[Stored data]
(* ===== verification/NetWire.v ===== *)
(** * Packets on their way in

    The fields of a packet of ours read back by the receiver, and the way of a frame
    through [handle_frame] and [handle_ipv4] to the handler of its protocol. *)

From stdpp Require Import base numbers list.
From Stdlib Require Import ZArith Lia Bool.
From S2P Require Import Prelude Sector NetState NetLink NetConf Tcp Net NetFrames NetInv NetSafe.

Lemma field16_app a v b n : n = length a -> is_u16 v -> field16 (a ++ to_be_bytes 2 v ++ b) n = v.
Proof.
  intros -> Hv. unfold field16. rewrite drop_app_length. change 2%nat with (length (to_be_bytes 2 v)) at 1.
  rewrite take_app_length, be_to_be_bytes. apply Z.mod_small. exact Hv.
Qed.
Lemma field32_app a v b n : n = length a -> is_u32 v -> field32 (a ++ to_be_bytes 4 v ++ b) n = v.
Proof.
  intros -> Hv. unfold field32. rewrite drop_app_length. change 4%nat with (length (to_be_bytes 4 v)) at 1.
  rewrite take_app_length, be_to_be_bytes. apply Z.mod_small. exact Hv.
Qed.

(** An IPv4 packet with [payload], as the stack builds it. *)
Definition v4_packet (ident : list Z) (proto : Z) (src dst payload : list Z) : list Z :=
  ipv4_header ident proto (length payload) src dst ++ payload.

Lemma packet_fields ident proto src dst payload : bytes 2 ident -> is_u8 proto -> bytes 4 src -> bytes 4 dst -> Forall is_u8 payload ->
  (length payload <= 2028)%nat ->
  let p := v4_packet ident proto src dst payload in
  Forall is_u8 p /\ (20 <= length p)%nat /\ Z.shiftr (nth 0 p 0) 4 = 4 /\ ip_ihl p = 20%nat /\ ip_total p = length p /\
  nth 9 p 0 = proto /\ take 4 (drop 12 p) = src /\ take 4 (drop 16 p) = dst /\ drop 20 p = payload.
Proof.
  intros [Hi2 Ui] Hp [Ls Us] [Ld Ud] Hu Hl p. destruct ident as [|i0 [|i1 [|]]]; try done.
  set (n := length payload) in *. set (t := Z.of_nat (20 + n)).
  assert (Es : exists k, p = ([0x45; 0] ++ to_be_bytes 2 t ++ [i0; i1; 0x40; 0; 64; proto] ++ to_be_bytes 2 k) ++ src ++ dst ++ payload).
  { exists (ip_checksum (ipv4_raw [i0; i1] proto n src dst)). unfold p, v4_packet. fold n. unfold ipv4_header. cbv zeta.
    generalize (ip_checksum (ipv4_raw [i0; i1] proto n src dst)). intros k. unfold ipv4_raw, splice. rewrite length_to_be_bytes. fold t.
    generalize t. intros t'. rewrite (app_assoc src dst payload), <- (app_assoc (take _ _)), <- (app_assoc (to_be_bytes 2 k)). reflexivity. }
  destruct Es as [k Es]. set (h := _ ++ to_be_bytes 2 t ++ _) in Es.
  assert (Hh : Forall is_u8 h).
  { unfold h. apply Forall_app_2; [u8s|]. apply Forall_app_2; [apply to_be_bytes_u8|]. apply Forall_app_2; [|apply to_be_bytes_u8].
    apply Forall_cons in Ui as [? Ui]. apply Forall_cons in Ui as [? _].
    repeat (apply Forall_cons_2; [done || by split|]). apply Forall_nil_2. }
  assert (Lh : length h = 12%nat) by reflexivity.
  assert (Lp : length p = (20 + n)%nat) by (rewrite Es, !length_app, Lh, Ls, Ld; unfold n; lia).
  assert (E12 : drop 12 p = src ++ dst ++ payload) by (rewrite Es; by apply drop_app_length').
  assert (E16 : drop 16 p = dst ++ payload).
  { change 16%nat with (12 + 4)%nat. rewrite <- drop_drop, E12. by apply drop_app_length'. }
  split; [rewrite Es; do 2 (apply Forall_app_2; [done|]); by apply Forall_app_2|]. split; [lia|]. split; [by rewrite Es|]. split; [by rewrite Es|]. split.
  { unfold ip_total. rewrite Es. unfold h. rewrite <- !app_assoc. rewrite (field16_app [_; _]) by (done || (unfold t, is_u16; lia)).
    rewrite !app_assoc, <- !(app_assoc _ _ [i0; i1; _; _; _; _]). unfold t. rewrite Nat2Z.id.
    rewrite !length_app, !length_to_be_bytes, Ls, Ld. cbn [length]. unfold n. lia. }
  split; [by rewrite Es|]. split; [rewrite E12; by apply take_app_length'|]. split; [rewrite E16; by apply take_app_length'|].
  change 20%nat with (16 + 4)%nat. rewrite <- drop_drop, E16. by apply drop_app_length'.
Qed.

Section Wire.
Context {D : Type} `{!NetHost D}.

(** The dispatch of [handle_ipv4]. *)
Definition dispatch_v4 (mac src : list Z) (proto : Z) (payload : list Z) : N D unit :=
  if proto =? 1 then handle_icmp mac src payload
  else if proto =? 6 then tcp_handle_segment (V4 src) payload
  else if proto =? 17 then handle_udp_dispatch payload else mret tt.

(** A frame for us goes to the handler of its protocol; before that only the address
    cache learns the sender. *)
Lemma frame_received mac src ident proto payload (s : net D) : bytes 6 mac -> bytes 4 src -> bytes 2 ident -> is_u8 proto ->
  Forall is_u8 payload -> (length payload <= 2028)%nat -> net_ok s ->
  exists s', net_ok s' /\ tcp s' = tcp s /\ ifc s' = ifc s /\ host s' = host s /\
    handle_frame (eth_header (NET_MAC (ifc s)) mac [0x08; 0x00] ++ v4_packet ident proto src (NET_IP (ifc s)) payload) s =
    dispatch_v4 mac src proto payload s'.
Proof.
  intros [Lm Um] Hsrc Hid Hp Hu Hl Hs. pose proof (io_ip _ (no_ifc _ Hs)) as Hb. destruct (io_mac _ (no_ifc _ Hs)) as [L6 U6].
  destruct (packet_fields ident proto src (NET_IP (ifc s)) payload Hid Hp Hsrc Hb Hu Hl) as (Up & Hlp & Hv & Hihl & Ht & H9 & H12 & H16 & H20).
  set (p := v4_packet _ _ _ _ _) in *. set (fr := _ ++ p).
  assert (Ef : fr = NET_MAC (ifc s) ++ mac ++ [8; 0] ++ p) by (unfold fr, eth_header; by rewrite <- !app_assoc).
  assert (Lf : length fr = (14 + length p)%nat) by (rewrite Ef, !length_app, L6, Lm; done).
  assert (E6 : drop 6 fr = mac ++ [8; 0] ++ p) by (rewrite Ef; by apply drop_app_length').
  assert (E12 : drop 12 fr = [8; 0] ++ p) by (change 12%nat with (6 + 6)%nat; rewrite <- drop_drop, E6; by apply drop_app_length').
  assert (E14 : drop 14 fr = p) by (change 14%nat with (12 + 2)%nat; by rewrite <- drop_drop, E12).
  rewrite handle_frame_ipv4; [|done|lia|rewrite Ef; by apply take_app_length'|unfold field16; by rewrite E12].
  rewrite E14, E6, take_app_length' by done.
  destruct (handle_ipv4_payload mac p s) as (s' & Hs' & Et & Ei & Eh & ->); try done; try lia.
  exists s'. split_and!; try done. rewrite H9, Hihl, Ht, H12. unfold mbind at 1, N_bind at 1. rewrite sub_eq by lia.
  rewrite (take_ge (drop 20 p)), H20 by (rewrite length_drop; lia). done.
Qed.

End Wire.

◆ Required action
From the records above, transcribe exactly the run of lines that opens with the line holding "Lemma field16_app a" and closes with the line holding "assert (Hh : Forall is_u8 h).", both included.

◆ Your solution
Lemma field16_app a v b n : n = length a -> is_u16 v -> field16 (a ++ to_be_bytes 2 v ++ b) n = v.
Proof.
  intros -> Hv. unfold field16. rewrite drop_app_length. change 2%nat with (length (to_be_bytes 2 v)) at 1.
  rewrite take_app_length, be_to_be_bytes. apply Z.mod_small. exact Hv.
Qed.
Lemma field32_app a v b n : n = length a -> is_u32 v -> field32 (a ++ to_be_bytes 4 v ++ b) n = v.
Proof.
  intros -> Hv. unfold field32. rewrite drop_app_length. change 4%nat with (length (to_be_bytes 4 v)) at 1.
  rewrite take_app_length, be_to_be_bytes. apply Z.mod_small. exact Hv.
Qed.

(** An IPv4 packet with [payload], as the stack builds it. *)
Definition v4_packet (ident : list Z) (proto : Z) (src dst payload : list Z) : list Z :=
  ipv4_header ident proto (length payload) src dst ++ payload.

Lemma packet_fields ident proto src dst payload : bytes 2 ident -> is_u8 proto -> bytes 4 src -> bytes 4 dst -> Forall is_u8 payload ->
  (length payload <= 2028)%nat ->
  let p := v4_packet ident proto src dst payload in
  Forall is_u8 p /\ (20 <= length p)%nat /\ Z.shiftr (nth 0 p 0) 4 = 4 /\ ip_ihl p = 20%nat /\ ip_total p = length p /\
  nth 9 p 0 = proto /\ take 4 (drop 12 p) = src /\ take 4 (drop 16 p) = dst /\ drop 20 p = payload.
Proof.
  intros [Hi2 Ui] Hp [Ls Us] [Ld Ud] Hu Hl p. destruct ident as [|i0 [|i1 [|]]]; try done.
  set (n := length payload) in *. set (t := Z.of_nat (20 + n)).
  assert (Es : exists k, p = ([0x45; 0] ++ to_be_bytes 2 t ++ [i0; i1; 0x40; 0; 64; proto] ++ to_be_bytes 2 k) ++ src ++ dst ++ payload).
  { exists (ip_checksum (ipv4_raw [i0; i1] proto n src dst)). unfold p, v4_packet. fold n. unfold ipv4_header. cbv zeta.
    generalize (ip_checksum (ipv4_raw [i0; i1] proto n src dst)). intros k. unfold ipv4_raw, splice. rewrite length_to_be_bytes. fold t.
    generalize t. intros t'. rewrite (app_assoc src dst payload), <- (app_assoc (take _ _)), <- (app_assoc (to_be_bytes 2 k)). reflexivity. }
  destruct Es as [k Es]. set (h := _ ++ to_be_bytes 2 t ++ _) in Es.
  assert (Hh : Forall is_u8 h).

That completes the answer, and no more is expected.